**GOAL OF THE EXERCISE**
Among the lines below, keep only those from the one containing "(** ** JavaScript [Set<string>]: membership" through the one containing "(** [s.add(x)]: a", and reproduce them exactly.

[Stored items]

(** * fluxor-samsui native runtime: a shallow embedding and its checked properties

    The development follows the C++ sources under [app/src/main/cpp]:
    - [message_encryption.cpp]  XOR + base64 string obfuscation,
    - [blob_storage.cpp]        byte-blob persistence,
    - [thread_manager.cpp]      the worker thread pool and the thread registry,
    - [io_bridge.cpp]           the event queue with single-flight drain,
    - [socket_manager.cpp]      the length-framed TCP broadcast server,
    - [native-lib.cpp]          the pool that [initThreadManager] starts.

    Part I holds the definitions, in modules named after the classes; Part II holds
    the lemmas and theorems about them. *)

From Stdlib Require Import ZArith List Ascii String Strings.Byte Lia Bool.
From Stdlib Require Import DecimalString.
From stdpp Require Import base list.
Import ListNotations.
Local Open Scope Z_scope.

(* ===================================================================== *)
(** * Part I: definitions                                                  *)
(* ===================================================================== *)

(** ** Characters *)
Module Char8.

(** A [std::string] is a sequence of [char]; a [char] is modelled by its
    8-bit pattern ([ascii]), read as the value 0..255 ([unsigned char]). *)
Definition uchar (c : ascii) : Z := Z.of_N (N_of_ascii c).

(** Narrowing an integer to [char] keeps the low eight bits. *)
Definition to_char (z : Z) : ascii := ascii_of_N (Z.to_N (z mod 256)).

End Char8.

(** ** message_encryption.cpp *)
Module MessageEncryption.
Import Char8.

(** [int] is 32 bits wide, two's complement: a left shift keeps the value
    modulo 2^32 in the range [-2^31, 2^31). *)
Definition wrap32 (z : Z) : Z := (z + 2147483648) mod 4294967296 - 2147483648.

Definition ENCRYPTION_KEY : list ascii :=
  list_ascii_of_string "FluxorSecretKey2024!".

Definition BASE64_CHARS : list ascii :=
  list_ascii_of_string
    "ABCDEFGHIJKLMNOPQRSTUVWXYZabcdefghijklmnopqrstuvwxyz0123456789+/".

* * *

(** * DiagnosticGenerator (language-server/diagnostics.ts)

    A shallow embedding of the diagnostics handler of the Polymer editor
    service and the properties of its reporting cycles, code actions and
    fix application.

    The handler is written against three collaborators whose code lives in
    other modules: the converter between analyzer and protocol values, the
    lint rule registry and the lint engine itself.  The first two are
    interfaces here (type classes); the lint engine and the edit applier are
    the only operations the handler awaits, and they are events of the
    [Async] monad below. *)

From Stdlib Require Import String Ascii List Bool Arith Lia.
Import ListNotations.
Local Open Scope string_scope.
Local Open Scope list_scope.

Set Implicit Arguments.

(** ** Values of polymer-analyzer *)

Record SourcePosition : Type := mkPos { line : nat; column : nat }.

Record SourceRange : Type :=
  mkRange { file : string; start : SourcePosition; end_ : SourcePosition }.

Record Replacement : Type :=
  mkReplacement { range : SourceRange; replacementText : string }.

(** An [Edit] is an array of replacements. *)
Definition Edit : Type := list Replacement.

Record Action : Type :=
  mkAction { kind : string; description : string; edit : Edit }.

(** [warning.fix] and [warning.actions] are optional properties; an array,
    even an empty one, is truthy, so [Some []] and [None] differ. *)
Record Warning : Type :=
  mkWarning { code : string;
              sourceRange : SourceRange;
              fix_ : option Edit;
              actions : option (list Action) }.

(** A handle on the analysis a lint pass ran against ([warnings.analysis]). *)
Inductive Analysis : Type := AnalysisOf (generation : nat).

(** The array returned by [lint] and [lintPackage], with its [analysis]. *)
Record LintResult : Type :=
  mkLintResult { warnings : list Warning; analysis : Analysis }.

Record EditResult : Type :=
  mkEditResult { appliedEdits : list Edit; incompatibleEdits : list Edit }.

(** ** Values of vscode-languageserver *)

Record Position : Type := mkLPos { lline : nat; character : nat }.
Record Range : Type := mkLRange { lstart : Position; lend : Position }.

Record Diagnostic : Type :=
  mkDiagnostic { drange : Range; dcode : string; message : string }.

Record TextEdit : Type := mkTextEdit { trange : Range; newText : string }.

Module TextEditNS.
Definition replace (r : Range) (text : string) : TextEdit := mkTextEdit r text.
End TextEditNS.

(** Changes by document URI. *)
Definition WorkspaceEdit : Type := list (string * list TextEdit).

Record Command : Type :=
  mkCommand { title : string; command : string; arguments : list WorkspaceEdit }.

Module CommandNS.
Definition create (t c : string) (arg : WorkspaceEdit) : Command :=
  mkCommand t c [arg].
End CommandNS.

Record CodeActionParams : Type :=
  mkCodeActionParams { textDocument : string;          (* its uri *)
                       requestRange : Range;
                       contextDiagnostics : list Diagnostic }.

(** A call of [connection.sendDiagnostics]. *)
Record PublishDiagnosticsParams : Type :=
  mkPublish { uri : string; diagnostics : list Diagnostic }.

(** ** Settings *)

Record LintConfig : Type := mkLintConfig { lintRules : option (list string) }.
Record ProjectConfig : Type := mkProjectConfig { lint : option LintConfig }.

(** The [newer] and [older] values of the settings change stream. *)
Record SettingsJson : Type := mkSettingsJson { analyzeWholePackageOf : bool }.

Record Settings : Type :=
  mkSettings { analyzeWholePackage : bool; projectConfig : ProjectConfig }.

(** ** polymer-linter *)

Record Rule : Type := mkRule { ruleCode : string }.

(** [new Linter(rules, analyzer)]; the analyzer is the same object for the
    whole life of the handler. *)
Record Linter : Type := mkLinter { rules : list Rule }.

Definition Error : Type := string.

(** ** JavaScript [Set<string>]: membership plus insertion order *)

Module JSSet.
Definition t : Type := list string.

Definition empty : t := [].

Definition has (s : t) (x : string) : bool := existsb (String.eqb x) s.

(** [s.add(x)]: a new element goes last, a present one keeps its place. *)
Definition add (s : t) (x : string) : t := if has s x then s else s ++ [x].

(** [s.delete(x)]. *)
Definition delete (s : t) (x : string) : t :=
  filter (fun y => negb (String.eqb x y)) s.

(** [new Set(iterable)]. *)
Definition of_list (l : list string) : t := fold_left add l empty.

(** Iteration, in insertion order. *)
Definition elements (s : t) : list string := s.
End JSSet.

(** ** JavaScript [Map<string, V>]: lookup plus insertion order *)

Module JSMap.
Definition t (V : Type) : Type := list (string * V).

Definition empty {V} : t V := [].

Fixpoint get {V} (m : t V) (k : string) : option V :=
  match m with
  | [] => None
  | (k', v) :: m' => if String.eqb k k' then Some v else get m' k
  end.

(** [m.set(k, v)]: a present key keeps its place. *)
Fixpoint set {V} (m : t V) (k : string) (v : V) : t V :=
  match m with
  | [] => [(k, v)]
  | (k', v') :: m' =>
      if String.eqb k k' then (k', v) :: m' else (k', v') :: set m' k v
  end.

**SOLUTION FOR THIS EXERCISE**
(** ** JavaScript [Set<string>]: membership plus insertion order *)

Module JSSet.
Definition t : Type := list string.

Definition empty : t := [].

Definition has (s : t) (x : string) : bool := existsb (String.eqb x) s.

(** [s.add(x)]: a new element goes last, a present one keeps its place. *)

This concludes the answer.